Ngozi Okonjo-Iweala confident that agreement can be reached on lifting patents on Covid-19 vaccines

It is not acceptable that 80% of doses administered are in the richer countries”, said World Trade Organization (WTO) Director General Ngozi Okonjo-Iweala at the European Commission’s Trade Policy Day on Monday 26 April. 

Invited to speak on trade and health issues, she emphasised the need and opportunity for a WTO solution on Covid-19 vaccine patents.

We need two things: ensure developing countries’ access manufacturing, and make sure we don’t disincentivise research and innovation. Now I don’t think these two things are incompatible.

The debate on the lifting of intellectual property rights, which has been going on in the WTO for several months, is divided into two camps.

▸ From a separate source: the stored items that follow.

(** ** Frame-swap composition *)

Lemma clamp_drawable e cap :
  frame_capacity e = Some cap ->
  let tlen := frame_swap_transition_len e in
  let trim := Nat.min (length (drawable e) - cap) tlen in
  drawable (clamp_to_capacity e) = take cap (drop trim (drawable e)) /\
  (length (drawable (clamp_to_capacity e)) <= cap)%nat.
Proof.
  intros Hcap tlen trim. unfold clamp_to_capacity. rewrite Hcap. fold tlen.
  destruct (decide (cap < length (drawable e))%nat) as [Hlt|Hge].
  - fold trim. destruct (decide (cap < length (drop trim (drawable e)))%nat) as [H2|H2]; simpl.
    + split; [done|]. rewrite length_take. lia.
    + split; [|lia]. by rewrite take_ge by lia.
  - replace trim with 0%nat by lia. rewrite drop_0, take_ge by lia. split; [done|lia].
Qed.

(** If the transition prefix and the base are composed and the base alone fits,
    clamping keeps the whole base. *)
Lemma clamp_keeps_base e cap pre base :
  frame_capacity e = Some cap -> drawable e = pre ++ base ->
  frame_swap_transition_len e = length pre -> (length base <= cap)%nat ->
  exists k, drawable (clamp_to_capacity e) = drop k pre ++ base.
Proof.
  intros Hcap Hd Ht Hfit. pose proof (clamp_drawable e cap Hcap) as [Hc _]. rewrite Hc.
  rewrite Hd, Ht, length_app.
  set (k := Nat.min _ _). exists k. rewrite drop_app_le by lia.
  apply take_ge. rewrite length_app, length_drop. lia.
Qed.

Lemma clamp_no_capacity e : frame_capacity e = None -> clamp_to_capacity e = e.
Proof. intros H. unfold clamp_to_capacity. by rewrite H. Qed.

Lemma clamp_fields e :
  current_base (clamp_to_capacity e) = current_base e /\
  pending_base (clamp_to_capacity e) = pending_base e /\
  frame_capacity (clamp_to_capacity e) = frame_capacity e.
Proof.
  unfold clamp_to_capacity. destruct (frame_capacity e) as [cap|] eqn:Hc; [|by rewrite Hc].
  by repeat case_decide.
Qed.

(** A composed hardware frame respects the capacity whenever it is (re)built. *)
Definition swap_wf (e : PresentationEngine) : Prop :=
  drawable_dirty e = false ->
  forall cap, frame_capacity e = Some cap -> (length (drawable e) <= Nat.max 1 cap)%nat.

Lemma build_self_loop_total tf base ctx :
  base <> [] -> exists r, build_self_loop_drawable tf base ctx = Some r.
Proof.
  intros Hne. unfold build_self_loop_drawable.
  destruct (last base) eqn:Hl; [|by apply last_None in Hl].
  destruct (head base) eqn:Hh; [|by destruct base]. eauto.
Qed.

Lemma clamp_length e cap :
  frame_capacity (clamp_to_capacity e) = Some cap ->
  (length (drawable (clamp_to_capacity e)) <= Nat.max 1 cap)%nat.
Proof.
  intros Hcap. destruct (clamp_fields e) as (_ & _ & Hf). rewrite Hf in Hcap.
  destruct (clamp_drawable e cap Hcap). lia.
Qed.

Lemma refresh_swap_spec ctx e :
  exists e', refresh_drawable_for_frame_swap ctx e = Some e' /\
    frame_capacity e' = frame_capacity e /\
    forall cap, frame_capacity e' = Some cap -> (length (drawable e') <= Nat.max 1 cap)%nat.
Proof.
  unfold refresh_drawable_for_frame_swap. cbv zeta. simpl.
  destruct (current_base e) as [c|]; [|eexists; split; [done|]; split; [done|]; simpl; lia].
  unfold is_empty. case_bool_decide as Hem; [eexists; split; [done|]; split; [done|]; simpl; lia|].
  destruct (build_self_loop_total (transition_fn e) (points c) ctx Hem) as [[d tlen] ->]. simpl.
  eexists. split; [done|]. split; [by rewrite (proj2 (proj2 (clamp_fields _)))|].
  intros cap. apply clamp_length.
Qed.

(** Composition never panics. *)
Lemma compose_total e pps : exists e' frame, compose_hardware_frame e pps = Some (e', frame).
Proof.
  unfold compose_hardware_frame. destruct (pending_base e) as [g|].
  - destruct (match seam_plan _ _ _ _ with Transition _ => _ | Coalesce => _ end) as [d tlen]. eauto.
  - destruct (drawable_dirty e || _); simpl; [|eauto].
    destruct (refresh_swap_spec (mkTransitionContext pps) e) as (e1 & -> & _). simpl. eauto.
Qed.

(** ** Reachable FIFO engines *)

(** What a FIFO session does to its engine. *)
Inductive fifo_step : PresentationEngine -> PresentationEngine -> Prop :=
  | step_set_pending f e : fifo_step e (set_pending f e)
  | step_reset e : fifo_step e (reset e)
  | step_idle_point p e : fifo_step e (set_idle_blank_point p e)
  | step_capacity c e : fifo_step e (set_frame_capacity c e)
  | step_fill e buffer max_points pps e' buffer' n :
      fill_chunk e buffer max_points pps = Some (e', buffer', n) -> fifo_step e e'.

Lemma fifo_step_wf e e' : fifo_step e e' -> fifo_wf e -> fifo_wf e'.
Proof.
  intros Hs Hwf. destruct Hs as [f e|e|p e|c e|e buffer mp pps e' buffer' n Hf].
  - by apply fifo_wf_set_pending.
  - apply fifo_wf_reset.
  - destruct Hwf. by split.
  - destruct Hwf. by split.
  - destruct (fill_chunk_play e buffer mp pps Hwf) as (e1 & pts & _ & Hf1 & _ & Hwf1 & _). congruence.
Qed.

Lemma fifo_reachable_wf tf e : rtc fifo_step (new_engine tf) e -> fifo_wf e.
Proof.
  revert e. apply (rtc_ind_r fifo_wf (new_engine tf)); [apply fifo_wf_new|].
  intros y z _ Hs Hw. by eapply fifo_step_wf.
Qed.

(** ** Theorems *)

(** C5. In every engine a FIFO session can reach, [fill_chunk] terminates
    without panicking and writes exactly [min(max_points, buffer.len())] points;
    they are the reference one-point-at-a-time stream of the engine, the rest of
    the buffer is untouched, and the engine ends where the stream ends. *)
Theorem fill_chunk_refines_stream tf e buffer max_points pps :
  rtc fifo_step (new_engine tf) e ->
  let n := Nat.min max_points (length buffer) in
  exists e' pts,
    fill_chunk e buffer max_points pps = Some (e', pts ++ drop n buffer, n) /\
    play (mkTransitionContext pps) n (prepare e) = Some (e', pts) /\ length pts = n.
Proof.
  intros Hr n. apply fifo_reachable_wf in Hr.
  destruct (fill_chunk_play e buffer max_points pps Hr) as (e' & pts & Hp & Hf & Hl & _).
  by exists e', pts.
Qed.

(** A two-point frame, no transition. *)
Definition demo_frame : Frame :=
  mkFrame [mkLaserPoint f0 f0 1 2 3 4; mkLaserPoint f1 f1 5 6 7 8].

Definition demo_engine : PresentationEngine :=
  set_pending demo_frame (new_engine (fun _ _ _ => Transition [blanked f0 f1])).

Lemma demo_reachable :
  rtc fifo_step (new_engine (fun _ _ _ => Transition [blanked f0 f1])) demo_engine.
Proof. apply rtc_once. constructor. Qed.

Lemma fill_chunk_refines_stream_witness :
  exists e' pts, fill_chunk demo_engine (replicate 6 default_point) 5 30000 =
      Some (e', pts ++ drop 5 (replicate 6 default_point), 5%nat) /\
    play (mkTransitionContext 30000) 5 (prepare demo_engine) = Some (e', pts) /\ length pts = 5%nat.
Proof.
  exact (fill_chunk_refines_stream _ demo_engine (replicate 6 default_point) 5 30000 demo_reachable).
Defined.

(** The stream does not depend on how it is cut into chunks: filling two
    buffers one after the other gives the points, and leaves the engine, of one
    fill of their concatenation. *)
Theorem fill_chunk_split e buf1 buf2 pps :
  fifo_wf e ->
  exists e1 e2 ps qs,
    fill_chunk e buf1 (length buf1) pps = Some (e1, ps, length buf1) /\
    fill_chunk e1 buf2 (length buf2) pps = Some (e2, qs, length buf2) /\
    fill_chunk e (buf1 ++ buf2) (length (buf1 ++ buf2)) pps =
      Some (e2, ps ++ qs, length (buf1 ++ buf2)).
Proof.
  intros Hwf. destruct (fill_whole e buf1 pps Hwf) as (e1 & ps & Hp1 & Hf1 & _ & Hwf1 & Hd1).
  destruct (fill_whole e1 buf2 pps Hwf1) as (e2 & qs & Hp2 & Hf2 & _).
  destruct (fill_whole e (buf1 ++ buf2) pps Hwf) as (e3 & rs & Hp3 & Hf3 & _).
  exists e1, e2, ps, qs. split; [done|]. split; [done|].
  rewrite prepare_clean in Hp2 by done.
  rewrite length_app, play_app, Hp1 in Hp3. simpl in Hp3. rewrite Hp2 in Hp3. simpl in Hp3.
  congruence.
Qed.

Lemma fill_chunk_split_witness :
  exists e1 e2 ps qs,
    fill_chunk demo_engine (replicate 2 default_point) 2 30000 = Some (e1, ps, 2%nat) /\
    fill_chunk e1 (replicate 3 default_point) 3 30000 = Some (e2, qs, 3%nat) /\
    fill_chunk demo_engine (replicate 2 default_point ++ replicate 3 default_point) 5 30000 =
      Some (e2, ps ++ qs, 5%nat).
Proof.
  exact (fill_chunk_split demo_engine (replicate 2 default_point) (replicate 3 default_point) 30000
           (fifo_reachable_wf _ _ demo_reachable)).
Defined.

(** A frame with no successor loops: from its start, [k] periods of the
    stream are [k] repetitions of the authored points followed by the
    transition points, whatever chunk size carries them. *)
Theorem self_loop_periodic e f l p pts k pps buffer :
  at_start f e -> last (points f) = Some l -> head (points f) = Some p ->
  transition_fn e l p (mkTransitionContext pps) = Transition pts ->
  length buffer = (k * (length (points f) + length pts))%nat ->
  exists e', fill_chunk e buffer (length buffer) pps =
      Some (e', mjoin (replicate k (points f ++ pts)), length buffer) /\ at_start f e'.
Proof.
  intros Hst Hl Hh Htf Hlen. pose proof Hst as ((Hwf & Hd & Hne) & _).
  destruct (play_loop_many _ f l p pts k e Hst Hl Hh Htf) as (e1 & Hp1 & Hst1).
  destruct (fill_whole e buffer pps Hwf) as (e2 & qs & Hp2 & Hf2 & _).
  rewrite prepare_clean, Hlen, Hp1 in Hp2 by done. injection Hp2 as <- <-. by exists e1.
Qed.

Lemma self_loop_periodic_witness :
  exists e', fill_chunk (prepare demo_engine) (replicate 6 default_point) 6 30000 =
      Some (e', mjoin (replicate 2 (points demo_frame ++ [blanked f0 f1])), 6%nat) /\
    at_start demo_frame e'.
Proof.
  apply (self_loop_periodic (prepare demo_engine) demo_frame (mkLaserPoint f1 f1 5 6 7 8)
           (mkLaserPoint f0 f0 1 2 3 4) [blanked f0 f1] 2 30000 (replicate 6 default_point)); try reflexivity.
  repeat split; simpl; try done; lia.
Defined.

Developing countries led by South Africa and India, on the one hand, want to lift patents on vaccines to increase production capacity. On the other hand, developed countries want to encourage innovation and reassure laboratories by protecting intellectual property rights. 

With the debate at the WTO Council for Trade-Related Aspects of Intellectual Property Rights (TRIPS) deadlocked (see EUROPE 12704/5), Ms Okonjo-Iweala is confident that a compromise can be found. 

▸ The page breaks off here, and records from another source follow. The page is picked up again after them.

(** ** Theorems *)

(** C11. Arming is atomic under concurrency: for any number of threads calling
    [arm] or [disarm] at once and any interleaving of their loads,
    compare-exchanges and sends, the desired word is the one obtained by running
    the calls that took effect one after the other, each call takes effect at
    most once and with its own requested state, and a call that has sent its
    notification took effect exactly once. *)
Theorem set_desired_armed_linearizable sched (reqs : list bool) c :
  let '(ts', c', ls) := run_threads sched (PcLoad <$> reqs) c in
  desired_state c' = foldl set_armed_word (desired_state c) ls.*2 /\
  forall i armed, reqs !! i = Some armed ->
    match ts' !! i with
    | Some (PcSend _ | PcDone _) => effects_of i ls = [armed]
    | Some (PcLoad _ | PcCas _ _) => effects_of i ls = []
    | None => False
    end.
Proof.
  pose proof (run_threads_spec sched (PcLoad <$> reqs) c) as Hs.
  destruct (run_threads _ _ _) as [[ts' c'] ls]. destruct Hs as [Hd Hp].
  { apply Forall_fmap. by apply Forall_true. }
  split; [done|]. intros i armed Hi. specialize (Hp i). rewrite list_lookup_fmap, Hi in Hp. simpl in Hp.
  destruct (ts' !! i) as [t|]; simpl in Hp; [|done]. injection Hp as Hp.
  destruct t; simpl in Hp; rewrite ?app_nil_r in Hp; try done.
  all: destruct (effects_of i ls) as [|b [|b' l]] eqn:He; [done|discriminate Hp..].
Qed.

Lemma set_desired_armed_linearizable_witness :
  match run_threads [0; 1; 0; 1; 2; 0; 1; 1; 2]%nat (PcLoad <$> [true; true; false])
          (new_with_pps_bounds 0 30000 1000 60000) with
  | (ts', c', ls) =>
      (desired_state c' = foldl set_armed_word 0 ls.*2) /\ desired_state c' = 4 /\
      effects_of 0 ls = [true] /\ effects_of 1 ls = [true] /\ effects_of 2 ls = [false]
  end.
Proof.
  pose proof (set_desired_armed_linearizable [0; 1; 0; 1; 2; 0; 1; 1; 2]%nat [true; true; false]
    (new_with_pps_bounds 0 30000 1000 60000)) as [H1 H2].
  split; [exact H1|]. split; [reflexivity|].
  split; [exact (H2 0%nat true eq_refl)|]. split; [exact (H2 1%nat true eq_refl)|exact (H2 2%nat false eq_refl)].
Defined.

(** The generation detects every edge: whatever calls other threads make
    between two reads of the desired word, as long as they contain fewer than
    2^63 arm/disarm edges, the two reads are equal exactly when there was no
    edge in between (an arm/disarm pair is never missed). *)
Theorem generation_detects_edges ops c :
  in_u 64 (desired_state c) -> edges ops c < 2 ^ 63 ->
  desired_state (ctl_run ops c) = desired_state c <-> edges ops c = 0.
Proof. intros Hw He. split; [by apply same_word_no_edge|by apply no_edge_same_word]. Qed.

Lemma generation_detects_edges_witness :
  let c := new_with_pps_bounds 0 30000 1000 60000 in
  edges [CtlArm; CtlSetPps 20000; CtlDisarm] c = 2 /\
  (desired_state (ctl_run [CtlArm; CtlSetPps 20000; CtlDisarm] c) = 0 <-> edges [CtlArm; CtlSetPps 20000; CtlDisarm] c = 0).
Proof.
  split; [reflexivity|].
  apply (generation_detects_edges [CtlArm; CtlSetPps 20000; CtlDisarm] (new_with_pps_bounds 0 30000 1000 60000)).
  - vm_compute. split; discriminate.
  - vm_compute. reflexivity.
Defined.

(** The rate invariant. *)
Definition rate_wf (c : SessionControl) : Prop := rate_min (rate c) <= rate_pps (rate c) <= rate_max (rate c).

(** The two ways the rate lock is taken for writing. *)
Inductive rate_op :=
  | RateSet (pps : Z)
  | RateBounds (mn mx : Z).

Definition rate_step (op : rate_op) (c : SessionControl) : SessionControl * result unit :=
  match op with
  | RateSet pps => set_pps pps c
  | RateBounds mn mx => update_pps_bounds mn mx c
  end.

(** The active point rate always lies in the active backend's range: both
    writers of the rate either reject, leaving the control unchanged, or
    succeed and leave a rate inside the bounds; they reject exactly the
    out-of-range requests. *)
Theorem rate_stays_in_bounds op c :
  rate_wf c ->
  rate_wf (rate_step op c).1 /\
  match (rate_step op c).2 with
  | Ok _ => match op with
            | RateSet pps => rate_min (rate c) <= pps <= rate_max (rate c) /\ control_pps (rate_step op c).1 = pps
            | RateBounds mn mx => mn <= control_pps c <= mx /\ control_pps (rate_step op c).1 = control_pps c
            end
  | Err e => (rate_step op c).1 = c /\
            match op with
            | RateSet pps => pps < rate_min (rate c) \/ rate_max (rate c) < pps
            | RateBounds mn mx => control_pps c < mn \/ mx < control_pps c
            end
  end.
Proof.
  intros Hwf. unfold rate_wf, control_pps in *.
  destruct op; simpl; unfold set_pps, update_pps_bounds;
    (destruct (_ || _) eqn:Hb; simpl;
      [apply orb_true_iff in Hb; rewrite !Z.ltb_lt in Hb|apply orb_false_iff in Hb; rewrite !Z.ltb_ge in Hb]);
    repeat split; lia || done.
Qed.

Lemma rate_stays_in_bounds_witness :
  let c := new_with_pps_bounds 0 30000 1000 60000 in
  rate_wf c /\ rate_wf (rate_step (RateBounds 20000 40000) c).1.
Proof.
  assert (H : rate_wf (new_with_pps_bounds 0 30000 1000 60000)) by (vm_compute; split; discriminate).
  split; [exact H|]. exact (proj1 (rate_stays_in_bounds (RateBounds 20000 40000) _ H)).
Defined.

I want WTO members to come to the table, on the flexibility of the waiver, how we make sure we incentivise research. We need to bring those two concerns together in a pragmatic way”, she said. 

For EU Trade Commissioner Valdis Dombrovskis, who was discussing the issue with her, the perspective is somewhat different. Lifting patents in itself is not sufficient, in his view (see EUROPE 12704/5). “It doesn’t help to just waive intellectual property rights, you need cooperation between companies with the know how. [...] The TRIPs framework has the flexibility to create conditions for this to happen”, he reiterated in the exchange. 

WTO challenges

The WTO Director also took the opportunity to reiterate her desire to move the work at the WTO forward before the 12th Ministerial Conference in December this year. “We have to deliver successes to prove WTO can still do it”, she said. 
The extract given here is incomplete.